------ Excerpted records

Lemma stable_proto_advance b k st : stable (C := C) (M := M) b k (fun _ => proto_advance k st).
Proof.
  intros R F s Hi Hr Hb. pose proof Hr as ([p Hp] & _). unfold proto_advance. apply ends_bind.
  eapply ends_now; [intros _; unfold get_proto, the; rewrite Hp; done|].
  destruct (_ || _) eqn:E; [apply ends_ret; split; [done | apply step_refl]|].
  apply orb_false_iff in E as [E _]. apply bool_decide_eq_false in E.
  eapply ends_mono; [by eapply publish_state_ends|]. by intros a s' (H1 & H2 & _).
Qed.
End Outbound.
#[export] Hint Resolve stable_proto_close stable_proto_fatal stable_proto_advance : stable.

Section Sending.
Context {M : Type} `{!PtrMap M} `{!PtrMapLaws M} {C : Type} `{!ClusterOps C}.
Context (b : bool) (k : positive).
Abbreviation stable := (stable (M := M) (C := C) b k).

Lemma stable_protocol_send_method channel class_id method_id args : stable (fun _ => protocol_send_method k channel class_id method_id args).
Proof. unfold protocol_send_method. stable_auto. Qed.

Lemma stable_send_body rounds channel chunk : forall rem, stable (fun _ => send_body rounds k channel chunk rem).
Proof.
  induction rounds as [|rounds IH]; intros rem; [apply stable_ret|]. cbn [send_body]. destruct rem; [apply stable_ret|]. stable_auto.
Qed.

Lemma stable_protocol_send_content channel class_id body props frame_max :
  stable (fun _ => protocol_send_content k channel class_id body props frame_max).
Proof. unfold protocol_send_content. pose proof stable_send_body. stable_auto. Qed.

Lemma stable_send_method channel class_id method_id args : stable (fun _ => send_method k channel class_id method_id args).
Proof. unfold send_method. pose proof stable_protocol_send_method. stable_auto. Qed.
End Sending.
#[export] Hint Resolve stable_protocol_send_method stable_protocol_send_content stable_send_method : stable.

(** * Channels *)

Lemma channel_find_spec p ch i pc : channel_find p ch = Some (i, pc) -> pr_channels p !! i = Some pc /\ ch_id pc = ch.
Proof. intros H. apply list_find_Some in H as (H1 & H2 & _). done. Qed.

Lemma bind_split {A B} (f : A -> list B) (l : list A) i x : l !! i = Some x -> l ≫= f ≡ₚ f x ++ (swap_remove i l ≫= f).
Proof. intros Hi. by rewrite <- (swap_remove_perm l i x Hi) at 1. Qed.

Lemma swap_remove_wf p i pc : proto_wf p -> pr_channels p !! i = Some pc -> proto_wf (p <| pr_channels ::= swap_remove i |>).
Proof.
  intros [W1 W2 W3 W4 W5 W6 W7] Hi. pose proof (swap_remove_perm _ _ _ Hi) as Hp. constructor; simpl; try done.
  - rewrite <- Hp in W1. by apply NoDup_cons in W1 as [_ W1].
  - rewrite <- Hp in W2. by apply Forall_cons in W2 as [_ W2].
  - apply Permutation_length in Hp. simpl in Hp. lia.
  - intros Ho. destruct (W6 Ho) as [E _]. rewrite E in Hi. done.
Qed.

Section Channels.
Context {M : Type} `{!PtrMap M} `{!PtrMapLaws M} {C : Type} `{!ClusterOps C}.
Implicit Types (s : beaver_server M C) (d : dispatcher M).

(** The deliveries of a channel that goes away. *)
Lemma release_get_all gs : forall d R F,
  disp_ok d ((gu_queue <$> gs) ++ R) ((gu_msg <$> gs) ++ F) -> kept d (foldl release_get d gs) R F.
Proof.
  induction gs as [|g gs IH]; intros d R F Hd; [by apply kept_refl|]. cbn [foldl fmap list_fmap] in *. unfold release_get at 2.
  eapply kept_trans; [apply kept_requeue; exact Hd|]. intros Hd1.
  eapply kept_trans; [apply kept_unref_msg; exact Hd1|]. intros Hd2.
  eapply kept_trans; [apply kept_unref; exact Hd2|]. intros Hd3. by apply IH.
Qed.

Lemma stable_channel_remove b k ch : stable (M := M) (C := C) b k (fun _ => channel_remove k ch).
Proof.
  intros R F s Hi Hr _. destruct Hr as ([p Hp] & _). unfold channel_remove. apply ends_bind.
  eapply ends_now; [intros _; unfold get_proto, the; rewrite Hp; done|].
  destruct (channel_find p ch) as [[i pc]|] eqn:E; [|apply ends_ret; split; [done | apply step_refl]].
  destruct (channel_find_spec _ _ _ _ E) as [Hci _]. destruct (iv_wf _ _ _ Hi k p Hp) as (Hwf & _ & Ho).
  set (p' := p <| pr_channels ::= swap_remove i |>). set (d' := foldl release_get (sv_d s) (ch_get_unacked pc)).
  destruct (release_get_all (ch_get_unacked pc) (sv_d s) (proto_refs p' ++ gather proto_refs (delete k (sv_protos s)) ++ R)
    (proto_msgs p' ++ gather proto_msgs (delete k (sv_protos s)) ++ F)) as [Hd' Ec].
  { eapply disp_perm; [by apply (inv_split _ _ _ _ _ Hi Hp) | |]; unfold proto_refs, proto_msgs, p'; simpl;
      [rewrite (bind_split chan_refs _ _ _ Hci) | rewrite (bind_split chan_msgs _ _ _ Hci)]; unfold chan_refs, chan_msgs; solve_perm. }
  fold d' in Hd', Ec. pose proof (same_closing_eq _ _ Ec) as Hc.
  exists tt, (s <| sv_d := d' |> <| sv_protos ::= <[k := p']> |>), 0%nat. split.
  { intros fuel _. unfold chan_release_get_unacked, mod_d, modify, mod_proto, get_proto, the, mbind, proc_bind. simpl. rewrite Hp. by destruct s. }
  split; [|by eapply step_dp]. eapply inv_dp; try done. by eapply swap_remove_wf.
Qed.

------------

-- Task objective --
What do the lines above say from the one containing "Context (b : bool) (k : positive)." down to the one containing "stable (fun _ => protocol_send_content"? Return them exactly, both end lines included, and only them.

-- Finished task --
Context (b : bool) (k : positive).
Abbreviation stable := (stable (M := M) (C := C) b k).

Lemma stable_protocol_send_method channel class_id method_id args : stable (fun _ => protocol_send_method k channel class_id method_id args).
Proof. unfold protocol_send_method. stable_auto. Qed.

Lemma stable_send_body rounds channel chunk : forall rem, stable (fun _ => send_body rounds k channel chunk rem).
Proof.
  induction rounds as [|rounds IH]; intros rem; [apply stable_ret|]. cbn [send_body]. destruct rem; [apply stable_ret|]. stable_auto.
Qed.

Lemma stable_protocol_send_content channel class_id body props frame_max :
  stable (fun _ => protocol_send_content k channel class_id body props frame_max).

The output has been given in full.